Could you reproduce, word for word, everything below from the line containing "Definition with_counts (r" down to the line containing "-Ho in HsS.", with both of those lines included and no others?

══════

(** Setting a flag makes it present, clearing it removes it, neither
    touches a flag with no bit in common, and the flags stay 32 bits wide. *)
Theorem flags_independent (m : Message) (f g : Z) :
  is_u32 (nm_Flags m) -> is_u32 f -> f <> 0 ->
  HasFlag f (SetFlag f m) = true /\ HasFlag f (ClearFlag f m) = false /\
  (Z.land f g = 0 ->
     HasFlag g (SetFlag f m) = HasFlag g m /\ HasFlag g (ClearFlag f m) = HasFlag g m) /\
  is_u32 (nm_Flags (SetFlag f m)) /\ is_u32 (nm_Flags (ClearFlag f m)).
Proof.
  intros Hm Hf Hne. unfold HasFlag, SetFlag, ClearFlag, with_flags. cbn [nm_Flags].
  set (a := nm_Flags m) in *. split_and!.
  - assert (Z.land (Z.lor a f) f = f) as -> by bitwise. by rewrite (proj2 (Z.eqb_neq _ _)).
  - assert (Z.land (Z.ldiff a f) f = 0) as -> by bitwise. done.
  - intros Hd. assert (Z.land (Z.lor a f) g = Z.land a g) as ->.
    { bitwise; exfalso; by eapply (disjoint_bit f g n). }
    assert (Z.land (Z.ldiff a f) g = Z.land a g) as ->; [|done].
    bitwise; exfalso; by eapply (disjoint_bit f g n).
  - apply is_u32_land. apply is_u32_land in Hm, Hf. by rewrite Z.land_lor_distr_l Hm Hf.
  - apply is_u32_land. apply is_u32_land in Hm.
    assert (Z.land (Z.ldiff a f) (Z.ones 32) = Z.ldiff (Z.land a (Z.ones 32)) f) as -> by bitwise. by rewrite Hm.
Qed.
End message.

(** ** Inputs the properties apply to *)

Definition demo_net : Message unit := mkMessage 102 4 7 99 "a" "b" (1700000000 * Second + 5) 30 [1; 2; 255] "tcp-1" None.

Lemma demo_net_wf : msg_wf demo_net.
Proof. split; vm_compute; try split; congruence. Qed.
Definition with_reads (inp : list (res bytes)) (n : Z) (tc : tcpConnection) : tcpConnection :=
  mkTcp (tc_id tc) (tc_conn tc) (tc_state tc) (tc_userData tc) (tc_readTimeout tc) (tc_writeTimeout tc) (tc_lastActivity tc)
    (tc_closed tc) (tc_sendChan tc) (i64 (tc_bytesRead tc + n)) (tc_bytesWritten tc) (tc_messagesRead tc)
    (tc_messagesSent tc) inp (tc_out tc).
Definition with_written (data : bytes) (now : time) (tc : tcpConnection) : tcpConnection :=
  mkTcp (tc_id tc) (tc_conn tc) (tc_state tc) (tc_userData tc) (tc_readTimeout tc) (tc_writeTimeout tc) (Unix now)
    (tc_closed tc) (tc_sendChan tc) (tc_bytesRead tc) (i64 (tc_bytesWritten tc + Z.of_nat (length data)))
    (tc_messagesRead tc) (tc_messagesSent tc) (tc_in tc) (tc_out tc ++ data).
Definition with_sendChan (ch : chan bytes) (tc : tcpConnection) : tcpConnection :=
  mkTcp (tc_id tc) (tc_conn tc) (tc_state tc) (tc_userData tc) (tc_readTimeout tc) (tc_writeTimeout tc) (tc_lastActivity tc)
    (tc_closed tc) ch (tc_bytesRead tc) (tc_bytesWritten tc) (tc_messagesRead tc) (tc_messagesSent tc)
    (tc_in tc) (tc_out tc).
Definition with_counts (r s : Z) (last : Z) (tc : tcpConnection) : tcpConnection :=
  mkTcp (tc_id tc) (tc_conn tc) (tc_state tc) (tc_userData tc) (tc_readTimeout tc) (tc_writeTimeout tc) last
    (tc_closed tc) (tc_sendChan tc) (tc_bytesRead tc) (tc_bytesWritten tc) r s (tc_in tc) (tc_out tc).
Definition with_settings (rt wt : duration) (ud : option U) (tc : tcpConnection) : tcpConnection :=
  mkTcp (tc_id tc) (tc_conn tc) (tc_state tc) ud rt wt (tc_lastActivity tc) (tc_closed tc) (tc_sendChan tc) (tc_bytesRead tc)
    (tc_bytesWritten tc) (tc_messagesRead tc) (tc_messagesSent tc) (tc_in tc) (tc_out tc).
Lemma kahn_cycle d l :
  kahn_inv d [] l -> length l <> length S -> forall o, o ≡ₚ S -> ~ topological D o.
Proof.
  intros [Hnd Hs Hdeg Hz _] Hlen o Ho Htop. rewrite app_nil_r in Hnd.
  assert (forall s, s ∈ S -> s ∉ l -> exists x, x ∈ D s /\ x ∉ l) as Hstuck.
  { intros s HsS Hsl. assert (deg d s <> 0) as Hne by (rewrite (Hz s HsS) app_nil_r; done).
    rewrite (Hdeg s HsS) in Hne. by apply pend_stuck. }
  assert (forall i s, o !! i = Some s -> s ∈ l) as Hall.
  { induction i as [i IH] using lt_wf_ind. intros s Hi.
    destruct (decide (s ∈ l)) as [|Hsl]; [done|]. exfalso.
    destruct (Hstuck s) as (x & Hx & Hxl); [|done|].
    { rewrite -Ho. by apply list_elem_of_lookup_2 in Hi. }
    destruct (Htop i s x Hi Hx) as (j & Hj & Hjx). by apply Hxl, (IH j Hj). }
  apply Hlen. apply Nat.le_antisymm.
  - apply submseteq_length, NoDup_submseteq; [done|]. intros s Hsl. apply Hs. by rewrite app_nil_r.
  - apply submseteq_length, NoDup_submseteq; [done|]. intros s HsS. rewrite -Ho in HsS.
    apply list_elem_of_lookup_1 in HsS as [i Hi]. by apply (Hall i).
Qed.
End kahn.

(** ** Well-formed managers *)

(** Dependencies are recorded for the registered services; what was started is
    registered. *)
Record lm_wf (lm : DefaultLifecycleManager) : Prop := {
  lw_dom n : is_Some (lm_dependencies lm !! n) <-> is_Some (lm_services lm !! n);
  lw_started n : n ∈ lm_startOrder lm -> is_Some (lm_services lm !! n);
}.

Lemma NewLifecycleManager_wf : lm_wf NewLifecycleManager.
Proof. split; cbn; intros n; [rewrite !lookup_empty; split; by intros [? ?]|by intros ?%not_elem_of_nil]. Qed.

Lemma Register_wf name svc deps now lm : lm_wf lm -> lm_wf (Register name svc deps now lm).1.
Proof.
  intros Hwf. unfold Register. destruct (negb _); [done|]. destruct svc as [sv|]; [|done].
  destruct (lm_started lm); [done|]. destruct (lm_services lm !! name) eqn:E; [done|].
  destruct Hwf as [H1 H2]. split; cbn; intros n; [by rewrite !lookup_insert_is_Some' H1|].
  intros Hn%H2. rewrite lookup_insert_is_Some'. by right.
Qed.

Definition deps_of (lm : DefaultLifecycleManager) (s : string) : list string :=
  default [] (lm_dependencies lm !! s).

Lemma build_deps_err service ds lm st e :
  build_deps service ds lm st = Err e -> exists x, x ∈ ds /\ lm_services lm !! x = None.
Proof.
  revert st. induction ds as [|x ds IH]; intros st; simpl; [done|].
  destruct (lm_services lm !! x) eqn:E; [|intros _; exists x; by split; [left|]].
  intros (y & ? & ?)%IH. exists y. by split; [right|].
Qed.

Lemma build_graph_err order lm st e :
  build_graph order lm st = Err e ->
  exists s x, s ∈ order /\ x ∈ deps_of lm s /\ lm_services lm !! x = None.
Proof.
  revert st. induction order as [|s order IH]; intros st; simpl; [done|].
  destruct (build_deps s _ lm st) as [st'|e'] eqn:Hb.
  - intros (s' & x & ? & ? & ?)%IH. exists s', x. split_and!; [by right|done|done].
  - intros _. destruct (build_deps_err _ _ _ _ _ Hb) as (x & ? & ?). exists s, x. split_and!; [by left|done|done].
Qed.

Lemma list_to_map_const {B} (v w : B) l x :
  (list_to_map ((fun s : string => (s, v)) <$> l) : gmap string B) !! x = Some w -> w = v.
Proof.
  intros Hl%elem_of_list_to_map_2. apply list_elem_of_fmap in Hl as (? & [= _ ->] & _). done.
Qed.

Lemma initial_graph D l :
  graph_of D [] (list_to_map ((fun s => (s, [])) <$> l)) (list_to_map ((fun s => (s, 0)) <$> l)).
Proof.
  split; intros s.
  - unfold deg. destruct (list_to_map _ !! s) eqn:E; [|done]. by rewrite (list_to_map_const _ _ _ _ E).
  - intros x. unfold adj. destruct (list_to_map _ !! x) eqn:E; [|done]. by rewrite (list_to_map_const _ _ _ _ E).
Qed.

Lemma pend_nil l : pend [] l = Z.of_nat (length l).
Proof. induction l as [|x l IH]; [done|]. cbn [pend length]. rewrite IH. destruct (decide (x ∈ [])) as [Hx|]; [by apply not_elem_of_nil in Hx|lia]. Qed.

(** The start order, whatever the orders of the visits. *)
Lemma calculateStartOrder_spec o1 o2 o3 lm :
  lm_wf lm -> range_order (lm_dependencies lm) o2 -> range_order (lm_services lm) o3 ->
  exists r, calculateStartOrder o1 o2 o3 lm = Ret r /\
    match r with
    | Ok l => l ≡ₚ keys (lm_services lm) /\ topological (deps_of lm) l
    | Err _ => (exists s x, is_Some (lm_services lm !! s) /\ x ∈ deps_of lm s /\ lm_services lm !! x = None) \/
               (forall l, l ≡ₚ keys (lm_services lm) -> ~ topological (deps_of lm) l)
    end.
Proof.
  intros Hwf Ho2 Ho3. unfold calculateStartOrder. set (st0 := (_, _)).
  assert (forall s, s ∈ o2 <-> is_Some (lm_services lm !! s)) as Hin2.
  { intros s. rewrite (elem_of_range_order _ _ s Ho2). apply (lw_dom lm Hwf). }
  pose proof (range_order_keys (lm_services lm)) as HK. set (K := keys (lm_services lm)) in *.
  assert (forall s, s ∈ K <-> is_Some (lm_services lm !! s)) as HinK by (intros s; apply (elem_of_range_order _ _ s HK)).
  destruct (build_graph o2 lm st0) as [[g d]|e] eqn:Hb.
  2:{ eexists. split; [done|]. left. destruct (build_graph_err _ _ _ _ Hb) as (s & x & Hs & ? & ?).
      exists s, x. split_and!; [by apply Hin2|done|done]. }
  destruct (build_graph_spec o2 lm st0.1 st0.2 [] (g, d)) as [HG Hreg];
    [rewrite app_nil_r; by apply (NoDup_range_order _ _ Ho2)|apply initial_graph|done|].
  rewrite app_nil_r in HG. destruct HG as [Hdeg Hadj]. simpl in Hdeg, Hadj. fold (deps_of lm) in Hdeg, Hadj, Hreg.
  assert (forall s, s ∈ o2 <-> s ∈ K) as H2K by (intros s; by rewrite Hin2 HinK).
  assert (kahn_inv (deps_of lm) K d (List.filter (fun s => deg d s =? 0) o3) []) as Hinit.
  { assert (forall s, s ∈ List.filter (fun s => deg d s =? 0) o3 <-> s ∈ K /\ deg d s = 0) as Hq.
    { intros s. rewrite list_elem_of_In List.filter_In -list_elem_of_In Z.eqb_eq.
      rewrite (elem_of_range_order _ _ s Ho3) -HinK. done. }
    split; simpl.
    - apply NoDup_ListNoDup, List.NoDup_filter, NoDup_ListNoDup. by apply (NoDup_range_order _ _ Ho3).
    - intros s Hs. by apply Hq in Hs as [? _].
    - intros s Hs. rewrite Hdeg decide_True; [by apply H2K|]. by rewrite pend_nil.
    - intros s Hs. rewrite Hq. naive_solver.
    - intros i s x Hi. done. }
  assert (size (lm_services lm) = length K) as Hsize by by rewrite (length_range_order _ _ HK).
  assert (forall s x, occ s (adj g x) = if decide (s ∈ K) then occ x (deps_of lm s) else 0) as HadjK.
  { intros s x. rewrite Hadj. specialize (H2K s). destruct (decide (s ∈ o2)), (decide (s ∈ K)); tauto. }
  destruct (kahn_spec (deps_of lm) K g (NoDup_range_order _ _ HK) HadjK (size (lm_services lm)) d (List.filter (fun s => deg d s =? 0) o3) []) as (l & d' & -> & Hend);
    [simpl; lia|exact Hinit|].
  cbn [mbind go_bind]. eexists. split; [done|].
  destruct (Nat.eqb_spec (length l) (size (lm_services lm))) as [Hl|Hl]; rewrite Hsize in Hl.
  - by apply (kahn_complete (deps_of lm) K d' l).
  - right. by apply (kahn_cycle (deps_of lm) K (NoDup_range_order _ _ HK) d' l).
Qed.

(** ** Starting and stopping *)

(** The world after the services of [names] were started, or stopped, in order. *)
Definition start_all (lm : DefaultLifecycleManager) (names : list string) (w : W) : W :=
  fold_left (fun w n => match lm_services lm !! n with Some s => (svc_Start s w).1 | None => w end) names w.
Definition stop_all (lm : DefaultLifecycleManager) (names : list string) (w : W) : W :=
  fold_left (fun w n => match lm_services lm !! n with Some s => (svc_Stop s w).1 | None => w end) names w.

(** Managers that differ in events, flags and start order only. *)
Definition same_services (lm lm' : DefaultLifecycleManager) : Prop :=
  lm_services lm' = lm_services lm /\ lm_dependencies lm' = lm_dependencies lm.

══════

EXERCISE OUTPUT:
Definition with_counts (r s : Z) (last : Z) (tc : tcpConnection) : tcpConnection :=
  mkTcp (tc_id tc) (tc_conn tc) (tc_state tc) (tc_userData tc) (tc_readTimeout tc) (tc_writeTimeout tc) last
    (tc_closed tc) (tc_sendChan tc) (tc_bytesRead tc) (tc_bytesWritten tc) r s (tc_in tc) (tc_out tc).
Definition with_settings (rt wt : duration) (ud : option U) (tc : tcpConnection) : tcpConnection :=
  mkTcp (tc_id tc) (tc_conn tc) (tc_state tc) ud rt wt (tc_lastActivity tc) (tc_closed tc) (tc_sendChan tc) (tc_bytesRead tc)
    (tc_bytesWritten tc) (tc_messagesRead tc) (tc_messagesSent tc) (tc_in tc) (tc_out tc).
Lemma kahn_cycle d l :
  kahn_inv d [] l -> length l <> length S -> forall o, o ≡ₚ S -> ~ topological D o.
Proof.
  intros [Hnd Hs Hdeg Hz _] Hlen o Ho Htop. rewrite app_nil_r in Hnd.
  assert (forall s, s ∈ S -> s ∉ l -> exists x, x ∈ D s /\ x ∉ l) as Hstuck.
  { intros s HsS Hsl. assert (deg d s <> 0) as Hne by (rewrite (Hz s HsS) app_nil_r; done).
    rewrite (Hdeg s HsS) in Hne. by apply pend_stuck. }
  assert (forall i s, o !! i = Some s -> s ∈ l) as Hall.
  { induction i as [i IH] using lt_wf_ind. intros s Hi.
    destruct (decide (s ∈ l)) as [|Hsl]; [done|]. exfalso.
    destruct (Hstuck s) as (x & Hx & Hxl); [|done|].
    { rewrite -Ho. by apply list_elem_of_lookup_2 in Hi. }
    destruct (Htop i s x Hi Hx) as (j & Hj & Hjx). by apply Hxl, (IH j Hj). }
  apply Hlen. apply Nat.le_antisymm.
  - apply submseteq_length, NoDup_submseteq; [done|]. intros s Hsl. apply Hs. by rewrite app_nil_r.
  - apply submseteq_length, NoDup_submseteq; [done|]. intros s HsS. rewrite -Ho in HsS.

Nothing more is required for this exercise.